W.L. Gore Lecture: Toward Replicable Research in Human Sciences

19 April, 2018 7:00 pm - 8:30 pm
Clayton Hall University of Delaware
Address: Clayton Hall University of Delaware

Andrew Gelman, Department of Statistics and Department of Political Science, Columbia University

We’ve heard a lot about the replication crisis in science.  Now it’s time to consider solutions from several directions including institutions (changing incentives in scientific practice and reporting), design and data collection (higher-quality measurement and within-person designs), and statistical analysis (multilevel modeling and Bayesian inference or regularization).  We discuss examples from political science, economics, psychology, and medicine.

We also discuss some widely recommended ideas which we think would be useless or even counterproductive, ideas which are not as rigorous as one might think.

Here are some relevant articles: http://www.stat.columbia.edu/~gelman/research/published/incrementalism_3.pdf http://www.stat.columbia.edu/~gelman/research/published/jasa_signif_2.pdf http://www.stat.columbia.edu/~gelman/research/unpublished/abandon.pdf

 

Biography

Andrew Gelman (Ph.D., Harvard, 1990) is Higgins Professor of Statistics, Professor of Political Science and director of the Applied Statistics Center at Columbia University.  He has received the Outstanding Statistical Application award from the American Statistical Association, the award for best article published in the American Political Science Review, and the Council of Presidents of Statistical Societies award for outstanding contributions by a person under the age of forty.

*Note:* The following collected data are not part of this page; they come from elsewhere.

(* ===== verification/Viewport.v ===== *)
(** * Viewport handlers: [initLenis], [initResizeHandler], [initVisibilityHandler]
      (src/script.js lines 9-31 and 614-644)

    [initLenis] registers on GSAP's ticker a callback that forwards the
    ticker time, in milliseconds, to [lenis.raf] (lines 26-28).  The
    [resize] listener (lines 618-630) updates the camera's aspect ratio,
    the renderer's size and pixel ratio and the particle shader's
    [uPixelRatio] when the background exists, and always asks
    ScrollTrigger to refresh.  The [visibilitychange] listener (lines
    637-643) puts the ticker to sleep while the document is hidden and
    wakes it when it is visible again; a sleeping ticker calls none of
    its callbacks.

    The background is [FrameLoop]'s state, shared with the frame loop:
    [None] when [initThreeJS] returned early and [camera]/[renderer] are
    still [undefined].  A resize rewrites its [View] and nothing else. *)

From Stdlib Require Import Bool QArith Qminmax Lqa Lia List.
From S2P Require Import Prelude Dom Particles FrameLoop.
Import ListNotations.
Open Scope Q_scope.

Module Viewport.

Record VState := mkV {
  three : option FrameLoop.Three;
  refreshes : nat;            (** calls of [ScrollTrigger.refresh()] *)
  ticker_awake : bool;
  lenis_raf : list Q          (** arguments of [lenis.raf], in order *)
}.

(** The [resize] listener, lines 618-630: the view is set only when
    [camera && renderer] (line 619); the refresh always happens. *)
Definition onResize (innerWidth innerHeight dpr : Q) (s : VState) : VState :=
  mkV (option_map (FrameLoop.set_view (FrameLoop.view_for innerWidth innerHeight dpr)) (three s))
      (S (refreshes s)) (ticker_awake s) (lenis_raf s).

(** The [visibilitychange] listener, lines 637-643. *)
Definition onVisibilityChange (hidden : bool) (s : VState) : VState :=
  mkV (three s) (refreshes s) (negb hidden) (lenis_raf s).

(** One tick of GSAP's ticker at [time] seconds: the callback of lines
    26-28 runs only when the ticker is awake. *)
Definition onTick (time : Q) (s : VState) : VState :=
  if ticker_awake s then mkV (three s) (refreshes s) (ticker_awake s) (lenis_raf s ++ [time * 1000])
  else s.

Inductive VEvent :=
| Resize (innerWidth innerHeight dpr : Q)
| Visibility (hidden : bool)
| Tick (time : Q).

Definition viewport_step (s : VState) (e : VEvent) : VState :=
  match e with
  | Resize w h dpr => onResize w h dpr s
  | Visibility hd => onVisibilityChange hd s
  | Tick t => onTick t s
  end.

(** The ticks delivered while the document was visible, as [lenis.raf]
    receives them. *)
Fixpoint visible_ticks (awake : bool) (es : list VEvent) : list Q :=
  match es with
  | [] => []
  | Resize _ _ _ :: es' => visible_ticks awake es'
  | Visibility hd :: es' => visible_ticks (negb hd) es'
  | Tick t :: es' => (if awake then [t * 1000] else []) ++ visible_ticks awake es'
  end.

(** C31: after a resize on a page with the background, the camera's
    aspect ratio is the new width over height (a rational quotient;
    [PointerJs] gives the JavaScript value for [h = 0]) and the renderer has
    exactly the new size, with a pixel ratio capped at 2 (also in the
    shader): the view a page loaded at that size would have; the clock,
    pointer, camera position, rings and particle setup are untouched.
    With or without the background, ScrollTrigger is refreshed once per
    resize. *)
Theorem resize_exact w h dpr s :
  let s' := onResize w h dpr s in
  refreshes s' = S (refreshes s) /\
  (three s = None -> three s' = None) /\
  (forall t, three s = Some t ->
     exists t', three s' = Some t' /\
       let v := FrameLoop.view t' in
       FrameLoop.camera_aspect v == w / h /\
       FrameLoop.renderer_width v = w /\ FrameLoop.renderer_height v = h /\
       FrameLoop.pixel_ratio v <= 2 /\ FrameLoop.u_pixel_ratio v = FrameLoop.pixel_ratio v /\
       (dpr <= 2 -> FrameLoop.pixel_ratio v == dpr) /\
       (forall sin cos acos PI random rgb d t0,
          FrameLoop.initThreeJS sin cos acos PI random rgb w h dpr d = Some t0 -> FrameLoop.view t0 = v) /\
       FrameLoop.setup t' = FrameLoop.setup t /\ FrameLoop.time t' = FrameLoop.time t /\
       FrameLoop.mouse t' = FrameLoop.mouse t /\ FrameLoop.cam_x t' = FrameLoop.cam_x t /\
       FrameLoop.cam_y t' = FrameLoop.cam_y t /\ FrameLoop.rings t' = FrameLoop.rings t).
Proof.
  simpl. split; [reflexivity|]. split; [intros ->; reflexivity|].
  intros t ->. eexists. split; [reflexivity|]. simpl. unfold FrameLoop.capped_ratio.
  split; [reflexivity|]. split; [reflexivity|]. split; [reflexivity|].
  split; [apply Q.le_min_r|]. split; [reflexivity|].
  split; [intros Hd; apply Q.min_l; exact Hd|].
  split; [|repeat split].
  intros sin cos acos PI random rgb d t0. unfold FrameLoop.initThreeJS.
  destruct (has_three_canvas d); intros H; inversion H; reflexivity.
Qed.

(** C32: [lenis.raf] receives the ticker time in milliseconds for
    exactly the ticks that happen while the document is visible, in
    order; hiding the document stops the calls and showing it resumes
    them. *)
Theorem lenis_only_when_visible es : forall s,
  lenis_raf (run viewport_step s es) = lenis_raf s ++ visible_ticks (ticker_awake s) es.
Proof.
  induction es as [|e es IH]; intros s; simpl; [rewrite app_nil_r; reflexivity|].
  rewrite IH. destruct e as [w h dpr|hd|t]; simpl; [reflexivity|reflexivity|].
  unfold onTick. destruct (ticker_awake s) eqn:E; simpl; rewrite ?E;
    [rewrite <- app_assoc; reflexivity|reflexivity].
Qed.

(** ** The background under frames and resizes

    The background's state is written by two sources: the frame loop
    and pointer listener of [FrameLoop] (which reads the window size,
    that is the size the last resize gave the renderer) and the resize
    listener.  [bg_step] interleaves them on one [Three]. *)
Inductive BgEvent :=
| BgFrame (e : FrameLoop.FEvent)
| BgResize (w h dpr : Q).

Definition bg_step (sin : Q -> Q) (t : FrameLoop.Three) (e : BgEvent) : FrameLoop.Three :=
  match e with
  | BgFrame fe => FrameLoop.frame_step sin (FrameLoop.renderer_width (FrameLoop.view t))
                                       (FrameLoop.renderer_height (FrameLoop.view t)) t fe
  | BgResize w h dpr => FrameLoop.set_view (FrameLoop.view_for w h dpr) t
  end.

End Viewport.

Import Viewport.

Professor Gelman’s research spans a wide range of topics, including: why it is rational to vote; why campaign polls are so variable when elections are so predictable; why redistricting is good for democracy; reversals of death sentences; police stops in New York City; the statistical challenges of estimating small effects; the probability that one vote will be decisive; seats and votes in Congress; social network structure; arsenic in Bangladesh; radon in home basements; toxicology; medical imaging; and methods in surveys, experimental design, statistical inference, computation, and graphics.

A networking reception will be held at 6:00 PM at Clayton Hall with light food and beverages.

 

The W.L. Gore Lecture Series in Management Science, which is sponsored by an endowment from the Gore family, features experts in the application of probability, statistics, and experimental design to decision making, including applications in academia, business, government, engineering and medicine.

The lecture series recognizes the key role that the fields of probability, statistics, and experimental design have played in the success of W.L. Gore & Associates, Inc. The inaugural lecture in this series was given in March 2011.